Potential “third generation” biofuels could be produced from algae; and “fourth generation” biofuels might be produced by microorganisms (including algae) that have been genetically engineered using synthetic biology so that they secrete fuels directly. Either of these, if made to work economically and at commercial scale, would offer significant advantages over other kinds of biofuel. (They do have their own problems as well, as many approaches would require large amounts of water and fertilizer as inputs.) These are promising ideas, very much worth developing. (In fact, if you like biology, this would be a great field of endeavor in which to build a climate career!) But right now, it’s too early to tell whether these approaches can scale up economically so as to provide an important climate solution.
⇒ For more, listen to this My Climate Journey podcast interview with the CEO of Lanzajet, a growing biofuel SAF startup.
Our takeaway:
Right now, SAFs make up a tiny fraction of all jet fuel, but many airlines, and some nations, have pledged to increase their use of SAFs substantially in the coming decades, and biofuel SAFs will scale up rapidly. Those that come from food crops will not be real climate solutions, and policy-makers should push hard against them; but waste-based biofuels could be wins for the climate. They are limited, however, in two ways: (1) there’s not enough biomass to meet all the needs of long-haul aviation, let alone other important climate needs; (2) while these fuels are lower carbon on net than fossil jet fuel, they are still far from zero carbon. Because the aviation sector is projected to grow between three-fold and seven-fold by 2050, this is a real problem. Biofuels made with algae or engineered microorganisms could help a great deal, if they can be produced economically; so could electrofuels.
Electrofuel SAFs

“Electrofuels” (also called “e-fuels,” “synthetic fuels,” “power-to-fuel,” “power-to-liquid” and “power-to-X”) are produced by using renewable electricity to electrolyze water to free up hydrogen atoms and to electrolyze carbon dioxide (captured from air or from exhaust streams) to free up carbon atoms, and then using electro-chemical processes to assemble these elements into hydrocarbons that are chemically similar to those in fossil fuels and biofuels. Like biofuels, electrofuels are “drop-in” replacements for fossil fuels that can be used in existing engines.
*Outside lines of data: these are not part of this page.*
(** Steps inside the mutex. *)
Lemma thread_step_inside t clock mono io s s' ev : Inv reg s ->
  in_mutex (pcs s t) = true -> thread_step canonical reg t clock mono io s = Some (s', ev) -> sound s s' ev.
Proof using shared.
  intros HI Hin Hs. pose proof (inv_fact _ _ HI t) as Hf. pose proof (inv_mutex _ _ HI t Hin) as Hm. open_step_in Hs.
  destruct (pcs s t) as [| | | | | | |k e now|k e now| |o|o| |o l|info| | |] eqn:Hpc; try done; simpl in Hf;
    try (destruct (read_info s) as [x|] eqn:Er; apply (read_lease s _ HI) in Er; [|done]; injection Er as ->).
  - destruct Hf as [He Hle]. destruct (resume_outside k) as (Hk1 & Hk2 & Hk3).
    destruct (lease_of s) as [c|] eqn:Hl; [|injection Hs as <- <-; apply sound_leave; by rewrite ?Hpc].
    destruct (info_eqb c e) eqn:Heq; injection Hs as <- <-; [|apply sound_leave; by rewrite ?Hpc].
    apply sound_goto; [done| |by rewrite Hpc|done]. apply (lease_written s c HI) in Hl as [i Hi].
    exists i, c. split; [done|]. by eapply expired_equal.
  - destruct (resume_outside k) as (Hk1 & Hk2 & Hk3). injection Hs as <- <-.
    destruct (written_lease s _ Hf) as (c & Hl & Hc). apply sound_unlink with c; try by rewrite ?Hpc.
    + by eapply written_true.
    + by apply lease_reclaim.
  - destruct (lease_of s) as [c|] eqn:Hl; [|injection Hs as <- <-; apply sound_leave; by rewrite ?Hpc].
    case_decide as Ho; injection Hs as <- <-; [|apply sound_leave; by rewrite ?Hpc].
    apply sound_goto; [done| |by rewrite Hpc|done]. apply (lease_written s c HI) in Hl as [i Hi]. by exists i, c.
  - destruct (written_lease s _ Hf) as (c & Hl & Hc). pose proof (written_true _ _ Hf) as Hwr.
    destruct Hf as (i & c' & Hi & _). rewrite Hi in Hs. injection Hs as <- <-.
    apply sound_unlink with c; try by rewrite ?Hpc. rewrite <- Hc. apply lease_release.
  - destruct (lease_of s) as [c|] eqn:Hl; [|injection Hs as <- <-; apply sound_leave; by rewrite ?Hpc].
    case_decide as Ho; injection Hs as <- <-; [|apply sound_leave; by rewrite ?Hpc].
    apply sound_goto; [done| |by rewrite Hpc|done]. apply (lease_written s c HI) in Hl as [i Hi]. by exists i, c.
  - injection Hs as <- <-. destruct (written_lease s _ Hf) as (c & Hl & Hc). split; [|split; [done|]].
    + apply (inv_leave t _ s (Some (next_ino s, Some (_payload info)))); try by rewrite ?Hpc.
      * by exists info.
      * right. by eapply written_true.
    + rewrite Hl, <- Hc. replace (lease_of _) with (Some info) by (by destruct info as [? ? ? [?|]]).
      by apply lease_renew.
Qed.

Lemma inv_wall c s : Inv reg s -> fl_le (wall s) c = true -> Inv reg (set_wall c s).
Proof.
  intros HI Hc. constructor; try apply HI. intros t. apply (fact_later _ (wall s)); [done|apply (inv_fact _ _ HI)].
Qed.

Lemma inv_crash r s : Inv reg s -> Inv reg (crash reg r s).
Proof.
  intros HI. constructor; simpl; [apply (inv_file _ _ HI)| | |].
  - intros t. case_decide as Hr; [done|]. intros Hin. rewrite fn_lookup_insert_ne by congruence.
    by apply (inv_mutex _ _ HI).
  - intros t. case_decide; [done|apply (inv_fact _ _ HI)].
  - intros t t'. case_decide; [done|]. case_decide; [done|]. apply (inv_writer _ _ HI).
Qed.

Lemma step_sound l s s' ev : Inv reg s -> sys_step canonical reg l s = Some (s', ev) ->
  Inv reg s' /\ (wall s' = wall s \/ fl_le (wall s) (wall s') = true) /\ lease_step (wall s') (lease_of s) ev (lease_of s').
Proof using shared.
  intros HI Hs. destruct l as [t c|t clock mono io|r]; simpl in Hs.
  - assert (sound s (start_call t c s) None) as (HI' & Hw & Hl) by (unfold start_call; destruct (pcs s t) eqn:Hpc; try done;
      apply sound_goto; try done; destruct c; by rewrite ?Hpc).
    assert ((s', ev) = (start_call t c s, None)) as [= -> ->] by (by destruct (pcs s t); simplify_eq).
    split; [done|]. split; [by left|done].
  - destruct (fl_le (wall s) clock) eqn:Hc; [|done]. set (s1 := set_wall clock s) in *.
    assert (sound s1 s' ev) as (HI' & Hw & Hl).
    { pose proof (inv_wall clock s HI Hc) as HI1. destruct (in_mutex (pcs s1 t)) eqn:Hin.
      - by eapply thread_step_inside.
      - eapply thread_step_outside; [done| |done|exact Hs]. by eapply fl_le_refl_l. }
    split; [done|]. split; [right; by rewrite Hw|]. by rewrite Hw.
  - injection Hs as <- <-. split; [by apply inv_crash|]. split; [by left|apply lease_stutter].
Qed.

Lemma inv_init : Inv reg init.
Proof. by constructor. Qed.

Lemma run_inv ls s s' tr : Inv reg s -> run_labels canonical reg ls s = Some (s', tr) ->
  Inv reg s' /\ (wall s' = wall s \/ fl_le (wall s) (wall s') = true).
Proof using shared.
  revert s tr; induction ls as [|l ls IH]; intros s tr HI; simpl; [intros [= <- <-]; by split; [|left]|].
  destruct (sys_step canonical reg l s) as [[s1 ev]|] eqn:E; [|done]. destruct (run_labels canonical reg ls s1) as [[s2 tr2]|] eqn:E2; [|done].
  intros [= <- <-]. apply step_sound in E as (HI1 & Hw1 & _); [|done]. apply IH in E2 as [HI2 Hw2]; [|done].
  split; [done|]. destruct Hw1 as [<-|Hw1]; [done|]. right. destruct Hw2 as [->|Hw2]; [done|by eapply fl_le_trans].
Qed.

Lemma reachable_inv s : reachable canonical reg s -> Inv reg s.
Proof using shared. intros (ls & tr & Hr). apply run_inv in Hr as [HI _]; [done|apply inv_init]. Qed.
Like biofuels, the carbon dioxide that is emitted when electrofuel is combusted is carbon dioxide that would have been in the air anyway – and whereas transporting and processing biofuels still involves carbon emissions, so that biofuels are only low carbon on net, electrofuels can be close to zero carbon on net. And whereas biofuels require biomass as their “feedstock” (as the source of their carbon and hydrogen atoms), electrofuels require no feedstocks other than water and carbon dioxide, which we have in unlimited supply, and electricity. Moreover, electrofuels are purer than either fossil fuels or biofuels, and so they emit fewer non-carbon pollutants (such as NOx), when combusted.
Right now, several companies are working on electrofuel technologies, but no one is producing electrofuel at commercial scale, and no one has demonstrated a path toward economic viability. Working with today’s prices for the inputs to electrofuels (hydrogen produced via electrolysis, captured CO2, and clean electricity), one analyst has estimated that the cost of electrofuels produced today would be at least five times the price of fossil fuels. But we have already seen that the cost of clean electricity is declining rapidly. The cost of electrolyzers is also declining, and the cost of equipment to capture carbon dioxide is expected to do so, as it is a focus of intensive research and development. So there is good reason to hope that, by the time we begin to bump up against the limits to the supply of biomass with which to produce second-generation biofuels, electrofuel SAF may be ready to step in and play a role.
⇒ For more, listen to this Watt it Takes interview with Dr. Etosha Cave, co-founder of Twelve.
Hydrogen in the middle
Let’s look again at the transportation continuum.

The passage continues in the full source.